Não me lembro de quando ou como.

Ele estava lá, e então se moveu tão rápido que desapareceu — foi para casa, curado, totalmente recuperado.

Ele nem olhou para mim por mais de um segundo, mas moveu-se mais rápido do que qualquer coisa.

Porque o nome dele era Raze.

Um grande Fang. Tipo, o maior. E ele adormeceu na nossa casa depois de uma luta.

Só para morrer alguns anos atrás em uma batalha diferente.

Sinto-me estranha dizendo o nome de um guerreiro morto.

“Hum… Raze.”

No momento em que o nome dele sai da minha boca, Raphael parece furioso, como se eu tivesse acabado de fazer uma piada de mau gosto.

Vejo seu punho fechar e entro em pânico, tropeçando para trás.

Naquele momento, Raphael relaxa e abre os dedos.

“Você está dizendo a verdade”, Raphael diz, lentamente, “Mas… como?”

“Hum. As lágrimas dele”, explico, desajeitada. “Eu toquei nas lágrimas dele quando todos pensavam que ele estava morto. Ele estava na nossa casa uma noite.”
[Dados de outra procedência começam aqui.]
(* ===== verification/NgxHashWildFind.v ===== *)
(** * Hash tables with wildcards: the longest match

    Finding in the tables that represent names gives, for a name with its labels
    from the last one on ([ngx_hash_find_wc_head]) or from the first one on
    ([ngx_hash_find_wc_tail]), the value of the name in the table that matches
    most of them. *)

From stdpp Require Import gmap sorting.
From S2P Require Import Prelude NgxMem NgxCompare NgxHash NgxHashSpec NgxHashTable NgxHashWild NgxHashLabels NgxHashWildSpec.

(** ** The labels of a name *)

Fixpoint split (name : list Z) : list (list Z) :=
  match name with
  | [] => [[]]
  | c :: rest =>
      if c =? chr "." then [] :: split rest
      else match split rest with
           | l :: ls => (c :: l) :: ls
           | [] => [[c]]
           end
  end.

Lemma split_nonempty name : split name <> [].
Proof. destruct name as [|c name]; cbn; [done|]. destruct (c =? chr "."); [done|]. by destruct (split name). Qed.

Lemma split_label l : first_label l = None -> split l = [l].
Proof.
  induction l as [|c l IH]; [done|]. cbn. destruct (c =? chr "."); [done|]. destruct (first_label l); [done|]. intros _. by rewrite IH.
Qed.

Lemma split_app a b : split (a ++ chr "." :: b) = split a ++ split b.
Proof.
  induction a as [|c a IH]; [done|]. cbn [split app]. destruct (c =? chr "."); [by rewrite IH|]. rewrite IH.
  pose proof (split_nonempty a). by destruct (split a).
Qed.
“Raze era meu irmão”, Raphael explica. “Sinto muito por…” *Oh, merda, não é de admirar que ele tenha reagido de forma tão hostil.*

“*Eu* que sinto muito”, interrompo rapidamente.

“Não, eu que sinto muito, porque vocês estavam destinados e ele se foi”, Raphael diz com certa simpatia e, então, sua expressão se torna fria. “Você pode entrar.”

Raphael se vira, e desta vez não o questiono.

Recuo e me viro, chocada.

*Que porra acabou de acontecer?*

Sobrecarregada, volto para o The Meet.

Ser Fang-Kissed significava estar prometida, então um dia, quando você estivesse pronta, vocês se encontravam, casavam, tinham bebês, e o resto era história. Mais ou menos como companheiros predestinados.

Era uma tradição estranha. Os Fangs simplesmente sabiam quando viam você, e um toque selava o acordo. Deve ter sido isso o que aconteceu quando toquei no rosto dele.

Raze sabia naquela noite. Ele deve ter registrado meu nome em algum livro para que, quando eu fizesse 18 anos, fosse enviada para Fortitude.

Então… acho que… quando ele estava morrendo ou já morto naquele momento, no sofá, meu toque de alguma forma o trouxe de volta à vida também?

Ou talvez *foram* as lágrimas, não o toque, ou talvez até o sangue que me marcou. No fim das contas, foi um milagre Raze ter se levantado e sobrevivido naquele dia.

Acho que nunca terei uma ideia real de como fui Fang-Kissed naquele momento.

Quem sabe.

*Mas eu não esperava ouvir que meu parceiro estava morto.*

Não sei o que sentir com essa nova informação.

Só posso tropeçar para dentro e tentar não sentir que vou morrer sozinha agora, garantido.

Esse pensamento mórbido é quase instantaneamente abolido, no entanto, quando penso em Raphael.